▶ **How to complete this task**:
Search the records for "path" and copy each line that holds it.

===

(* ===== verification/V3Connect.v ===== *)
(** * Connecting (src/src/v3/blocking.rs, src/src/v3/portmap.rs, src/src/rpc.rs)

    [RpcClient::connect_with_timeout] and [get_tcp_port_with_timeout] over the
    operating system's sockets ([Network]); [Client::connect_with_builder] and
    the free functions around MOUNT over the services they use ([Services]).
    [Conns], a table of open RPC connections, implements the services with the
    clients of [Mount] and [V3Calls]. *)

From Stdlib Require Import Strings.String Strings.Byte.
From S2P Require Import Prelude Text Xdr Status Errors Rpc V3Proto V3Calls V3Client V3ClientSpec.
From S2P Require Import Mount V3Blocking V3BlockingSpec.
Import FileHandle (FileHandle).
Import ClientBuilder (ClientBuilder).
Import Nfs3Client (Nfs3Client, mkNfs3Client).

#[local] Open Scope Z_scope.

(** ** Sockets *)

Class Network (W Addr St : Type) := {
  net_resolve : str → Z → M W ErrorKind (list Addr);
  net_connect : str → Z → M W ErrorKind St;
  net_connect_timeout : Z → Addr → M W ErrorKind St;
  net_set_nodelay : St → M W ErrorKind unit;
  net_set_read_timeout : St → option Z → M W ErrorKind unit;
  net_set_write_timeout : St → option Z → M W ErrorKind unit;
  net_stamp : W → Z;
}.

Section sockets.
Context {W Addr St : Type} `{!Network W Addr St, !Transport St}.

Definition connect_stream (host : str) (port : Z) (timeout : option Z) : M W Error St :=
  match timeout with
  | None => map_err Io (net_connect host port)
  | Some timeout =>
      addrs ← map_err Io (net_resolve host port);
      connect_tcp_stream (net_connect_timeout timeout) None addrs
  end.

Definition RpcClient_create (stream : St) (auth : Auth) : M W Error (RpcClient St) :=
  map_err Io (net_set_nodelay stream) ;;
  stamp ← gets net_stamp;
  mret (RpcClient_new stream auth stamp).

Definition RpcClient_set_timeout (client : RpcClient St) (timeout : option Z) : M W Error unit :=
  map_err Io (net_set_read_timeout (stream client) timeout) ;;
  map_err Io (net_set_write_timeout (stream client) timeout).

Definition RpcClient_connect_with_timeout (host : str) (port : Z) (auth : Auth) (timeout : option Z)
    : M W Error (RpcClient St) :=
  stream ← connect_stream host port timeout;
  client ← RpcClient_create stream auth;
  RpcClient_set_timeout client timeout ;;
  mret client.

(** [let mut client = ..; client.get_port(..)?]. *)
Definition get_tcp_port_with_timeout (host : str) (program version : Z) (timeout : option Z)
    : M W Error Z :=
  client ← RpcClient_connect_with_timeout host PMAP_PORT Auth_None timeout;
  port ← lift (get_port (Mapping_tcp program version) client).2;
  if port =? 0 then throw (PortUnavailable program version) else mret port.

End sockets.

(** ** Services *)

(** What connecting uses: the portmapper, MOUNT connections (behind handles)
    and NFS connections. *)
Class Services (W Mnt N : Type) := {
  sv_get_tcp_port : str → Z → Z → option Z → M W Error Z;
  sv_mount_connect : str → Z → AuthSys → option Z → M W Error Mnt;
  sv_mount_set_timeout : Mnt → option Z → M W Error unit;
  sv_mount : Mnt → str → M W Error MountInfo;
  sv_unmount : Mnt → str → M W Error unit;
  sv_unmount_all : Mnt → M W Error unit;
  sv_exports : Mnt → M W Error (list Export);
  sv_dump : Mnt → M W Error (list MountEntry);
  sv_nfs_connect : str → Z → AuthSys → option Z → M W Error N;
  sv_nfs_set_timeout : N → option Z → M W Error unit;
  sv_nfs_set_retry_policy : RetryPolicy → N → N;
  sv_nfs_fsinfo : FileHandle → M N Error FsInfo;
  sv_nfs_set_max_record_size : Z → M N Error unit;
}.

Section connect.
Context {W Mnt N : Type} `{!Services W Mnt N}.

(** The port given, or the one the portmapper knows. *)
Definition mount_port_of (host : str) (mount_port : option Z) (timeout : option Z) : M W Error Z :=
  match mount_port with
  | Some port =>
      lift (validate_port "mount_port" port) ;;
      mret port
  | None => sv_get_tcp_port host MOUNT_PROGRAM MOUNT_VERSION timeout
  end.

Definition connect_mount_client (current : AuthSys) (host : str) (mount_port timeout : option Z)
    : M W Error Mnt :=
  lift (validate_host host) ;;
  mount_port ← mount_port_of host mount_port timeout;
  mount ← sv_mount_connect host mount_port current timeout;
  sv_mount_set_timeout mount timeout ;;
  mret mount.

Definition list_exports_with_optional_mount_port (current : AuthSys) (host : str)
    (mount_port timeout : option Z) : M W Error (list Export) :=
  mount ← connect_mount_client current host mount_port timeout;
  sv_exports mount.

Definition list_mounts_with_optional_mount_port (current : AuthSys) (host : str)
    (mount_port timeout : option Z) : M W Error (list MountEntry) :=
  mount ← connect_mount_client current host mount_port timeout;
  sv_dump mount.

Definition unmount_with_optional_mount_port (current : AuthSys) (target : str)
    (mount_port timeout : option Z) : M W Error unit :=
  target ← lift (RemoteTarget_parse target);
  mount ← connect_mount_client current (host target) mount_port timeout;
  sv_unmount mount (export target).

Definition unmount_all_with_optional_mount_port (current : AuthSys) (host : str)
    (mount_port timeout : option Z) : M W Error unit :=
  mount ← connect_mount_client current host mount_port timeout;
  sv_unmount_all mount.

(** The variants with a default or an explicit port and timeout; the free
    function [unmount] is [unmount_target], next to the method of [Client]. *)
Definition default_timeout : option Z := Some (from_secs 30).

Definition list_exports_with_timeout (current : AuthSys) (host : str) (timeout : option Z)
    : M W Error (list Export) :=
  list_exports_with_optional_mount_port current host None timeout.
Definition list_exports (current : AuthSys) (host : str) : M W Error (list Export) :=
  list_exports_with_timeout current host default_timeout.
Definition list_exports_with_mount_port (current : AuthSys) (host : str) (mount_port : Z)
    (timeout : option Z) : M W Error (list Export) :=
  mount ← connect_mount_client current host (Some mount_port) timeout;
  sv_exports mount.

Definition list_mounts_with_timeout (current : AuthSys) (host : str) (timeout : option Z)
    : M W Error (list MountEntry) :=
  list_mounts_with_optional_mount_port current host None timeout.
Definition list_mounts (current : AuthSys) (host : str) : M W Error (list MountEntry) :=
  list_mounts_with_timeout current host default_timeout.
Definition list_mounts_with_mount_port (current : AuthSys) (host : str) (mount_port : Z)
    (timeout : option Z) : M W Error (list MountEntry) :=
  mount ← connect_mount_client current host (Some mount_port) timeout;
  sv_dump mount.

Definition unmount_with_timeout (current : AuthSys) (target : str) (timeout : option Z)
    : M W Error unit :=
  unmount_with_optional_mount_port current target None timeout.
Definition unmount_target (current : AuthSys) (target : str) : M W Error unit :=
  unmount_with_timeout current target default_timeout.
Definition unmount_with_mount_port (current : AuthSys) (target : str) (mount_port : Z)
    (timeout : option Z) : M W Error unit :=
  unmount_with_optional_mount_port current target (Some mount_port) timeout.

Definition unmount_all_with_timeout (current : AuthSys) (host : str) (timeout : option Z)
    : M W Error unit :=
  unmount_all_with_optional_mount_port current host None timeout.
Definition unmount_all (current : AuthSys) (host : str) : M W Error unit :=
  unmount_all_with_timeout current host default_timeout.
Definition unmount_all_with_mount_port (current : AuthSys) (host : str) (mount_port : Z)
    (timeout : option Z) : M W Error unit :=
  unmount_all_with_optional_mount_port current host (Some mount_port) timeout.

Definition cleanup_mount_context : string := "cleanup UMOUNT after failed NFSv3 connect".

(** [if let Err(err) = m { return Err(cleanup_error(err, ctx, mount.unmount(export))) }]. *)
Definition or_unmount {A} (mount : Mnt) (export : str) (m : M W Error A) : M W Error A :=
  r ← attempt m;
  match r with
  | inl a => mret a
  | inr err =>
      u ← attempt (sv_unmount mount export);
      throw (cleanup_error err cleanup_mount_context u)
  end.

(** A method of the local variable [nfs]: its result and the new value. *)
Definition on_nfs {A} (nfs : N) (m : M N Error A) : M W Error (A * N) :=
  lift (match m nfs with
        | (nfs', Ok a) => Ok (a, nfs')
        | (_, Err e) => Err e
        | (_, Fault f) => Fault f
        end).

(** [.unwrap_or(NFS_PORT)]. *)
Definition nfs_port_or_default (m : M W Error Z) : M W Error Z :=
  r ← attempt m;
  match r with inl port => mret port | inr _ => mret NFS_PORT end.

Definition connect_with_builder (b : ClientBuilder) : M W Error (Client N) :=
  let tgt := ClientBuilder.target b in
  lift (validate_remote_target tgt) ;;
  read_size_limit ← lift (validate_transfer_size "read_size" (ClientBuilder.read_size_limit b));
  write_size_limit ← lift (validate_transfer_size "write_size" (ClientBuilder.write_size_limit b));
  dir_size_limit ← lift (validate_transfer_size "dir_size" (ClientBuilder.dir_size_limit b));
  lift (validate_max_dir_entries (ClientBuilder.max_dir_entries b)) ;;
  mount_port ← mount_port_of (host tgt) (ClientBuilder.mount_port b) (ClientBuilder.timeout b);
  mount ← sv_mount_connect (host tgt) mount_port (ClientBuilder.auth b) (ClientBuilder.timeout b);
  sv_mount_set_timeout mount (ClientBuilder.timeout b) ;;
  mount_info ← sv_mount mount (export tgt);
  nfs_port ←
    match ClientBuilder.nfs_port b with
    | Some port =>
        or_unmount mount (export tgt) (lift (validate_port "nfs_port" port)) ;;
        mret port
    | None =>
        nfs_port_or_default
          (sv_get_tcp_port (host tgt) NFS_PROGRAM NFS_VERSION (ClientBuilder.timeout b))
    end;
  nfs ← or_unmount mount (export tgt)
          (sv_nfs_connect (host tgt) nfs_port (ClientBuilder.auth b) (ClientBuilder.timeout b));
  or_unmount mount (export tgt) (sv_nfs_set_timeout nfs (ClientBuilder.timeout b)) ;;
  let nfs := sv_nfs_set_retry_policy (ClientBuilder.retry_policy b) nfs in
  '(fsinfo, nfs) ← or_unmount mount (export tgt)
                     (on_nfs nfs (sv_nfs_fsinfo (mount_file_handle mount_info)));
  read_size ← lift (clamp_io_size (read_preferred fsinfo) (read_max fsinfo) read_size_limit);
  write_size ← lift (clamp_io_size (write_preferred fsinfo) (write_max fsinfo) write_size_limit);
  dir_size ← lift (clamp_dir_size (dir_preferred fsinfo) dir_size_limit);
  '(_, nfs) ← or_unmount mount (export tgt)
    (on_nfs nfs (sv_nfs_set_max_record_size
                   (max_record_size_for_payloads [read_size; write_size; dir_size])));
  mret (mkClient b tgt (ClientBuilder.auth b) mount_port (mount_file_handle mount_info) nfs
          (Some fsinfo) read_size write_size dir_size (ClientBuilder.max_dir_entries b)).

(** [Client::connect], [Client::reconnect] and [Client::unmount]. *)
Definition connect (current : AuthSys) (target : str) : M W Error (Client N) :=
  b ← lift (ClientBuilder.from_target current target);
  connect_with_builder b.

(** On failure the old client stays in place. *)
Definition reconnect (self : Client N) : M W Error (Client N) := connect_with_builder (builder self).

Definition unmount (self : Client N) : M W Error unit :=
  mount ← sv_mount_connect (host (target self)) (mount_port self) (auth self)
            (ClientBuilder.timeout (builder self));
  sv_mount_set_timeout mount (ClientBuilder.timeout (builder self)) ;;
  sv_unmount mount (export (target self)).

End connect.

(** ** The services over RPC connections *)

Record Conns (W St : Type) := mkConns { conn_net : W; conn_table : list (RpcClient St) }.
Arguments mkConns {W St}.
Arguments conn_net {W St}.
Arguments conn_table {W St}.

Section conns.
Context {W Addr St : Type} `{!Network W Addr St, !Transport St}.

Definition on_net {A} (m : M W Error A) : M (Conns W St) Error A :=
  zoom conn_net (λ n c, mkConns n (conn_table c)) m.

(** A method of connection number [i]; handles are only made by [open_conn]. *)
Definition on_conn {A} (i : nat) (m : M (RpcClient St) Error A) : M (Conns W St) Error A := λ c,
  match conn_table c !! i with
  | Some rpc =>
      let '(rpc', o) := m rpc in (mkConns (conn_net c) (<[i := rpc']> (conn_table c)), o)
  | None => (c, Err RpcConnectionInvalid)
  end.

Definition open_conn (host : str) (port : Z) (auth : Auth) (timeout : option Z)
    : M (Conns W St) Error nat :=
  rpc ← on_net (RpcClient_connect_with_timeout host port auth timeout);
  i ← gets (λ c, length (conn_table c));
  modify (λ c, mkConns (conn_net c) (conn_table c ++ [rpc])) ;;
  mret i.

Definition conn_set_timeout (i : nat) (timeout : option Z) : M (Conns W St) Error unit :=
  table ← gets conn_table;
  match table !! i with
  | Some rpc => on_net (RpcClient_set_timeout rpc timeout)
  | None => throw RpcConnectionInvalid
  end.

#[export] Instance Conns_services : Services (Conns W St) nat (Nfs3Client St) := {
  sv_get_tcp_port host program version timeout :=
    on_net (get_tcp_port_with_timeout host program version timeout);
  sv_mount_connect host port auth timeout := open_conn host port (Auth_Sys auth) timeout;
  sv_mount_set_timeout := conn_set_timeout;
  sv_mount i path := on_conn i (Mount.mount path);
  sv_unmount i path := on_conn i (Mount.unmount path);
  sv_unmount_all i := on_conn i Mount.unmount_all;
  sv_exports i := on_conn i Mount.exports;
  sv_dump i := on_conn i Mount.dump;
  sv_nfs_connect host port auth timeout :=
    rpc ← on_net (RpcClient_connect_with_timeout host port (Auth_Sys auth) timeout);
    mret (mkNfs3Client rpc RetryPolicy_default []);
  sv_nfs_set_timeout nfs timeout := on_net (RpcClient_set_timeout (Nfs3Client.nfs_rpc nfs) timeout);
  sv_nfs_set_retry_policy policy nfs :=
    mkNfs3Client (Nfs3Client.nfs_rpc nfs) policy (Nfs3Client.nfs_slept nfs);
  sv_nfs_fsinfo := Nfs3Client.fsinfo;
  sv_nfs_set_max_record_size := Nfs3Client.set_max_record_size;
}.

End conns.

===

▶ **Your solution**:
  sv_mount i path := on_conn i (Mount.mount path);
  sv_unmount i path := on_conn i (Mount.unmount path);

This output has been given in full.